CHAMBLISS: And, of course, Sharon?
LEON: Yeah, I also was a CEDAR hire and the way the hires for CEDAR were structured, they were looking for some kind of elder states people in the field of DH and some newer folks to the field. I fall into the old folks category to some degree. I had spent 13 or 14 years at the Roy Rosenzweig Center for History and New Media at George Mason University, where I had been the founding director of the Division of Public projects, which was really focused on doing broad linkage digital public work. I came with that as the base of my connection to the proposed CEDAR mission, wanting to build infrastructure that made it possible for a larger group of people to get engaged with digital public history and those kinds of things.
But, in addition to doing that work, I was in the early stages of a project I’m a little bit further along on now about the history of enslavement, really focusing particularly on the lives and experiences of enslaved people in a particular location and trying to represent them in an ethical way in a digital space. I guess the connection is both at the broad range about building useful technologies for doing this work that is critical about the ways a broad group of people engage in a digital space, but also in some very specific research goals.
CHAMBLISS: I guess I should say that I, too, was a CEDAR hire in the English Department. I still don’t know exactly how they found me, but I was asked to apply. Of course, I research comics. I’m a historian in an English department, which isn’t weird at all. I thought this was a great opportunity. I freely admit I was really intrigued by the idea of CEDAR as an entity, as it was described in my interview process, because I did a lot of community-based work. My old job, was [at] a teaching intensive institution, but we did a lot with the community. A lot of my classes were in the community and [we did] all the digital things. The only reason I really started to do it was because I wanted to work with the community—in particular communities of color—around questions of erasure and community narratives, and helping to give voice to community concerns.
At some level, the whole idea of CEDAR, at least as it was explained to me, made a lot of sense to me. Of course, making the move to a place like Michigan coming from Florida was…yeah. This is something I want to try to do, want to explore. I think the idea represented by CEDAR was really intriguing, but that doesn’t really get us into a place where we get to talk a little bit about what CEDAR is. It’s important for people listening to the podcast [to know] we are all in different departments, which means we’re tenured in different departments. I think it’s fair to describe CEDAR [as] a dean’s initiative, meaning the Dean’s office—at least in the context of the English department as was explained to me—really is working with the departments.

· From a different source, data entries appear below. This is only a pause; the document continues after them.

(** * The embedded standard library generator (tools/gen_stdlib.py)

    The generator walks a directory of [.orus] scripts, collects them as
    (name, code) pairs and prints a C file holding the table
    [embeddedStdlib], the lookup [getEmbeddedModule] and the dump
    [dumpEmbeddedStdlib].  This development embeds the Python of the
    generator and the C it prints, and proves properties of both.

    Text is modelled as [string]: a sequence of 8-bit characters.  A
    character stands for one byte of the file; for ASCII-compatible
    encodings such as UTF-8 the bytes of backslash, double quote, line
    feed, carriage return and slash never occur inside a multi-byte
    character, so every operation below acts on bytes the way Python acts
    on the decoded characters.  The data of a file is taken to be text in
    the encoding of the run, so that reading it does not fail to decode. *)

From Stdlib Require Import Ascii String ZArith Lia.
From stdpp Require Import base option list strings gmap.

#[local] Open Scope Z_scope.
#[local] Open Scope nat_scope.

(** ** Characters the generator and its output treat specially *)

Definition backslash : ascii := "092"%char.
Definition dquote : ascii := "034"%char.
Definition newline : ascii := "010"%char.
Definition creturn : ascii := "013"%char.
Definition slash : ascii := "/"%char.
Definition nul : ascii := "000"%char.

(** One-character strings. *)
Definition str (c : ascii) : string := String c "".

(** ** Python [str] methods *)

(** [s.startswith(pre)] *)
Fixpoint startswith (s pre : string) {struct pre} : bool :=
  match pre, s with
  | EmptyString, _ => true
  | String _ _, EmptyString => false
  | String a pre', String b s' =>
      if decide (a = b) then startswith s' pre' else false
  end.

(** [s.endswith(suf)]: some tail of [s] is [suf]. *)
Fixpoint endswith (s suf : string) : bool :=
  if decide (s = suf) then true
  else match s with
       | EmptyString => false
       | String _ s' => endswith s' suf
       end.

(** [s.replace(old, new)] replaces the occurrences of [old] found from left
    to right, none overlapping another.  [skip] counts the characters of
    the occurrence just replaced that are still to be passed over. *)
Fixpoint replace_from (old new : string) (skip : nat) (s : string) : string :=
  match s with
  | EmptyString => EmptyString
  | String c s' =>
      match skip with
      | S k => replace_from old new k s'
      | O =>
          if startswith s old
          then new +:+ replace_from old new (String.length old - 1) s'
          else String c (replace_from old new 0 s')
      end
  end.

(** With an empty [old], Python puts [new] before every character and at
    the end. *)
Fixpoint intersperse_str (new s : string) : string :=
  match s with
  | EmptyString => new
  | String c s' => new +:+ String c (intersperse_str new s')
  end.

Definition replace (s old new : string) : string :=
  match old with
  | EmptyString => intersperse_str new s
  | String _ _ => replace_from old new 0 s
  end.

(** [s.split(sep)] for a one-character separator: the pieces between the
    separators, of which there is always at least one. *)
Fixpoint split (sep : ascii) (s : string) : list string :=
  match s with
  | EmptyString => [EmptyString]
  | String c s' =>
      if decide (c = sep) then EmptyString :: split sep s'
      else match split sep s' with
           | [] => [str c]
           | piece :: pieces => String c piece :: pieces
           end
  end.

(** [sep.join(pieces)] *)
Fixpoint str_join (sep : string) (pieces : list string) : string :=
  match pieces with
  | [] => EmptyString
  | [piece] => piece
  | piece :: pieces' => piece +:+ sep +:+ str_join sep pieces'
  end.

(** [c * n]: the character repeated. *)
Fixpoint str_repeat (c : ascii) (n : nat) : string :=
  match n with
  | O => EmptyString
  | S n' => String c (str_repeat c n')
  end.

(** ** The Escaper

    [def escape_c(s):
        return s.replace('\\', r'\\').replace('"', r'\"').replace('\n', r'\n')] *)
Definition escape_c (s : string) : string :=
  replace
    (replace
       (replace s (str backslash) (String backslash (str backslash)))
       (str dquote) (String backslash (str dquote)))
    (str newline) (String backslash "n").

(** The character map the escaper is meant to be: backslash, double quote
    and line feed become two characters, every other character stays. *)
Definition escape_char (c : ascii) : string :=
  if decide (c = backslash) then String backslash (str backslash)
  else if decide (c = dquote) then String backslash (str dquote)
  else if decide (c = newline) then String backslash "n"
  else str c.

Fixpoint concat_map (f : ascii -> string) (s : string) : string :=
  match s with
  | EmptyString => EmptyString
  | String c s' => f c +:+ concat_map f s'
  end.

(** The body of a C string literal, read back the way the three escapes of
    the Escaper are undone: backslash-backslash is a backslash,
    backslash-quote a double quote, backslash-n a line feed.  A double
    quote or a line feed that is not escaped ends the literal early, and
    any other character after a backslash is not one of the three escapes:
    both give [None]. *)
Fixpoint unescape_from (escaped : bool) (s : string) : option string :=
  match s with
  | EmptyString => if escaped then None else Some EmptyString
  | String c s' =>
      if escaped then
        if decide (c = backslash) then String backslash <$> unescape_from false s'
        else if decide (c = dquote) then String dquote <$> unescape_from false s'
        else if decide (c = "n"%char) then String newline <$> unescape_from false s'
        else None
      else if decide (c = backslash) then unescape_from true s'
      else if decide (c = dquote) then None
      else if decide (c = newline) then None
      else String c <$> unescape_from false s'
  end.

Definition unescape_c (s : string) : option string := unescape_from false s.

(** ** Exceptions

    The generator catches nothing: a raised exception ends the run. *)
Inductive exn : Type :=
| OSError
| ValueError.

Inductive result (A : Type) : Type :=
| Ok (a : A)
| Raise (e : exn).
Arguments Ok {A} a.
Arguments Raise {A} e.

#[global] Instance result_ret : MRet result := fun A a => Ok a.
#[global] Instance result_bind : MBind result := fun A B k r =>
  match r with
  | Ok a => k a
  | Raise e => Raise e
  end.

(** A [for] loop whose body may raise: the state goes from one iteration to
    the next and the first exception leaves the loop. *)
Fixpoint for_each {A S} (body : S -> A -> result S) (l : list A) (s : S)
  : result S :=
  match l with
  | [] => Ok s
  | x :: l' => s' ← body s x; for_each body l' s'
  end.

(** ** posixpath

    The generated C calls the two-argument [mkdir] of [sys/stat.h], so the
    host is a POSIX one and [os.path] is [posixpath]. *)
Module posixpath.

Definition sep : string := "/".
Definition curdir : string := ".".
Definition pardir : string := "..".

Definition isabs (s : string) : bool := startswith s sep.

(** One round of the loop of [join(a, *p)]. *)
Definition join2 (path b : string) : string :=
  if startswith b sep then b
  else if decide (path = "") then path +:+ b
  else if endswith path sep then path +:+ b
  else path +:+ sep +:+ b.

Definition join (a : string) (p : list string) : string :=
  fold_left join2 p a.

You say [when] you want to hire, “I really want this program called CEDAR, and I’ll give you a line if you’ll hire someone in terms of CEDAR.” Initially, when I first learned about the position, CEDAR was supposed to be six people in the original definition. It’s no longer going to be six people. The four people you’re listening to are going to be the only people in CEDAR. When we came in, we had to go through a process of figuring out what CEDAR is, right? We’ve been going through a series of conversations about that since we’ve arrived.
I want to ask each member of the group to think about what that process meant to you as you envisioned the possibility of CEDAR and how does that relate to both the work you’re doing, [like] visual work, and the possibility of collective work represented by CEDAR as we define it (a research collaborative within the broader MSU landscape). Let’s start with Christina because Christina recently was on the Liberal Arts Endeavor podcast, which I listened to [and] she did a great job. Those were great. She talked a little about CEDAR in that interview. That was a really good answer, so you can start and then we’ll jump in.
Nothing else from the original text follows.